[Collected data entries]
═══
Lemma bfree_spec V bl hb a s :
  tx V bl hb ∅ (fs_log s) → fs_sb s = sb → meta V hb → fs_room bl hb 1 → on_disk sb a → bit V sb a = true →
  returns (bfree w ROOTDEV a)
    (λ _ s', ∃ l V' bl', s' = set_log l s ∧ freed V V' a ∧ (length bl' ≤ length bl + 1)%nat ∧ tx V' bl' hb ∅ l) s.
Proof.
  intros Ht Hsb Hm Hroom Ha Hbit. pose proof (meta_not_bitmap _ _ _ Hm Ha) as HBf.
  destruct (BBLOCK_eq sb Hlay a Ha) as [_ HB]. pose proof (me_blocks _ _ Hm _ HB) as Hblk.
  destruct (bit_index a) as (Hi & Hmod & _).
  apply wp_bind, wp_gets. cbn beta. rewrite Hsb.
  apply wp_bind. eapply wp_fs_bread; [exact Ht|done|by eapply fs_room_bread|by apply HD|]. intros bp l Hl. cbn beta.
  apply wp_bind. eapply wp_buf_data; [exact Hl|by rewrite lookup_insert_eq|].
  apply wp_bind. eapply wp_get_some; [apply byte_at_lookup; rewrite (proj1 Hblk); lia|].
  set (x0 := byte_at (V (BBLOCK a sb)) (a `mod` BPB / 8)). rewrite land_mask by lia.
  assert (Z.testbit x0 (a `mod` BPB `mod` 8) = true) as -> by exact Hbit. cbn [negb].
  assert (is_byte x0) as Hx0 by by apply byte_at_byte.
  destruct (clear_mask x0 _ Hx0 Hmod) as [Hby Hbits].
  eapply wp_change; [exact Hl|by rewrite lookup_insert_eq|set_solver|rewrite length_insert; apply Hblk|by eapply fs_room_log|].
  intros l' Hl'. rewrite delete_insert_id in Hl' by done.
  exists l', (put_byte_of sb V a (Z.land x0 (Z.lnot (Z.shiftl 1 (a `mod` BPB `mod` 8))))), (absorb (BBLOCK a sb) bl).
  split_and!; [done| |pose proof (absorb_length (BBLOCK a sb) bl); lia|exact Hl']. split.
  - intros b Hb. rewrite (bit_put sb Hlay V a _ false); [|done..| |done].
    + destruct (decide (b = a)) as [->|]; [by rewrite bool_decide_true|by rewrite bool_decide_false].
    + intros k Hk. rewrite Hbits by done. fold x0. by case_bool_decide.
  - intros n Hn. unfold put_byte_of. rewrite fn_lookup_insert_ne; [done|]. intros <-. exact (Hn a Ha eq_refl).
  - intros n Hn Hbl. by apply put_byte_block.
Qed.
End alloc.
(** The part of [bmap] that looks into the indirect block. *)
Lemma bmap_entry V bl dev d k s (Q : Z → St → Prop) :
  tx V bl ∅ ∅ (fs_log s) → fs_sb s = sb → dev = ROOTDEV →
  inode_ok V d → meta V ∅ → inodes_ok V → fs_room bl ∅ 4 → indirect d ≠ 0 → 0 ≤ k < NINDIRECT →
  (∀ l V' bl', tx V' bl' ∅ ∅ l → (length bl' ≤ length bl + 3)%nat → extends V d V' d →
     bmap_result (NDIRECT + k) (block_of V' d (NDIRECT + k)) V' d →
     Q (block_of V' d (NDIRECT + k)) (set_log l s)) →
  returns (let! bp := fs_bread w dev (indirect d) in
    let! b := buf_data bp in
    let addr := loadu 4 b (4 * k) in
    let! addr := (if addr =? 0 then
                    let! addr := balloc w dev in
                    when (negb (addr =? 0)) (
                      let! b := buf_data bp in
                      set_buf_data bp (storeu 4 b (4 * k) addr);;;
                      fs_log_write bp);;;
                    ret addr
                  else ret addr) in
    fs_brelse bp;;;
    ret addr) Q s.
Proof.
  intros Ht Hsb -> Hok Hm Hin Hroom Hi Hk HQ. set (ind := indirect d) in *.
  pose proof (io_indirect _ _ Hok Hi) as (Hon & _).
  assert (∀ V', block_of V' d (NDIRECT + k) = loadu 4 (V' ind) (4 * k)) as Hblk.
  { intros V'. unfold block_of. rewrite (proj2 (Z.ltb_ge _ _)) by lia. fold ind.
    rewrite (proj2 (Z.eqb_neq _ _)) by done. do 2 f_equal. lia. }
  apply wp_bind. eapply wp_fs_bread; [exact Ht|done|by eapply fs_room_bread|by apply HD|]. intros bp l Hl. cbn beta.
  assert (∀ V' bl' l' l0, tx V' bl' (<[ind := bp]> ∅) ∅ l' → (length bl' ≤ length bl + 3)%nat → extends V d V' d →
    (block_of V' d (NDIRECT + k) = 0 → disk_full V') →
    returns (fs_brelse bp;;; ret (block_of V' d (NDIRECT + k))) Q (set_log l' (set_log l0 s))) as Hend.
  { intros V' bl' l' l0 Hl' Hlen Hex Hf. apply wp_bind.
    eapply wp_fs_brelse; [exact Hl'|by rewrite lookup_insert_eq|set_solver|].
    intros l'' Hl''. rewrite delete_insert_id in Hl'' by done. apply wp_ret. by apply (HQ l'' V' bl'). }
  apply wp_bind. eapply wp_buf_data; [exact Hl|by rewrite lookup_insert_eq|]. cbn beta zeta.
  rewrite <- Hblk. destruct (Z.eqb_spec (block_of V d (NDIRECT + k)) 0) as [H0|H0].
  - apply wp_bind. apply (alloc_entry V bl bp ROOTDEV d k (set_log l s) _ Hl Hsb eq_refl Hok Hm Hin); try done.
    + unfold fs_room, FsAlloc.fs_room in *. fold ind. rewrite map_size_insert_None, map_size_empty by done.
      rewrite map_size_empty in Hroom. lia.
    + intros l1 Hl1 Hf. rewrite <- H0. apply (Hend V bl l1 l Hl1); [lia|by apply extends_refl|done].
    + intros a l1 V' bl' Ha Hl1 Hlen Hex Heq. rewrite <- Heq. apply (Hend V' bl' l1 l Hl1 Hlen Hex).
      intros H0'. congruence.
  - apply wp_bind, wp_ret. apply (Hend V bl l l Hl); [lia|by apply extends_refl|done].
Qed.

Lemma bmap_spec V bl ip x bn s :
  tx V bl ∅ ∅ (fs_log s) → fs_sb s = sb → itab s !! ip = Some x → i_dev x = ROOTDEV →
  inode_ok V (i_d x) → meta V ∅ → inodes_ok V → fs_room bl ∅ 6 → file_block bn →
  returns (bmap w ip bn) (λ r s', grown V bl ip x 5 s (bmap_result bn r) s') s.
Proof.
  intros Ht Hsb Hx Hdev Hok Hm Hin Hroom [Hbn1 Hbn2]. unfold MAXFILE in Hbn2.
  destruct (decide (bn < NDIRECT)) as [Hlt|Hge].
  { eapply wp_mono; [apply bmap_direct; try done; eapply fs_room_mono; [exact Hroom|lia]|].
    intros r s' Hg. eapply grown_mono; [exact Hg|lia|done]. }
  pose proof (io_d _ _ Hok) as Hd.
  eapply wp_deref_inode; [exact Hx|]. rewrite (proj2 (Z.ltb_ge _ _)) by lia. cbv zeta.
  rewrite (proj2 (Z.ltb_lt _ _)) by lia. cbn [negb].
  apply wp_bind. eapply wp_get_some; [by apply addr_lookup; [|done]|]. change (addr_of (i_d x) NDIRECT) with (indirect (i_d x)).
  replace bn with (NDIRECT + (bn - NDIRECT)) by lia. set (k := bn - NDIRECT).
  replace (NDIRECT + k - NDIRECT) with k by lia. assert (0 ≤ k < NINDIRECT) as Hk by lia.
  destruct (Z.eqb_spec (indirect (i_d x)) 0) as [H0|H0].
  - apply wp_bind. eapply wp_call.
    { apply (alloc_slot V bl ip x NDIRECT s); try done. eapply fs_room_mono; [exact Hroom|lia]. }
    cbn beta. intros r s' [[-> Hg]|[Hr Hup]].
    + simpl. apply wp_bind, wp_ret, wp_ret. simpl. apply wp_ret.
      eapply grown_mono; [exact Hg|lia|]. intros V' d' _ (-> & -> & Hf). split; [|done].
      unfold block_of. rewrite (proj2 (Z.ltb_ge _ _)) by lia. by rewrite H0.
    + rewrite (proj2 (Z.eqb_neq r 0)) by done. cbn [negb when].
      apply wp_bind, Hup. intros s'' (l & V1 & d1 & bl1 & -> & Hl & Hlen & Hex & ->). apply wp_ret.
      rewrite (proj2 (Z.eqb_neq r 0)) by done.
      set (d1 := with_addr NDIRECT r (i_d x)) in *.
      assert (indirect d1 = r) as Hind.
      { unfold indirect, d1. by rewrite addr_with by done. }
      rewrite <- Hind. apply (bmap_entry V1 bl1 _ d1 k (with_file ip x _ l s)); try done.
      * by apply Hex.
      * by apply Hex.
      * by apply Hex.
      * unfold fs_room, FsAlloc.fs_room in *. lia.
      * by rewrite Hind.
      * intros l2 V2 bl2 Hl2 Hlen2 Hex2 Hres. exists l2, V2, d1, bl2.
        split_and!; [done|done|lia| |done]. by eapply extends_trans.
  - apply wp_bind, wp_ret. rewrite (proj2 (Z.eqb_neq _ _)) by done.
    apply (bmap_entry V bl _ (i_d x) k s); try done; [eapply fs_room_mono; [exact Hroom|lia]|].
    intros l V' bl' Hl Hlen Hex Hres. exists l, V', (i_d x), bl'. rewrite with_file_id by done.
    split_and!; try done. lia.
Qed.
End file.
═══
About this exercise: Your answer must be the lines from the first line of the entries above through the line that contains "intros Ht Hsb Hm", written out exactly.

Solution:
Lemma bfree_spec V bl hb a s :
  tx V bl hb ∅ (fs_log s) → fs_sb s = sb → meta V hb → fs_room bl hb 1 → on_disk sb a → bit V sb a = true →
  returns (bfree w ROOTDEV a)
    (λ _ s', ∃ l V' bl', s' = set_log l s ∧ freed V V' a ∧ (length bl' ≤ length bl + 1)%nat ∧ tx V' bl' hb ∅ l) s.
Proof.
  intros Ht Hsb Hm Hroom Ha Hbit. pose proof (meta_not_bitmap _ _ _ Hm Ha) as HBf.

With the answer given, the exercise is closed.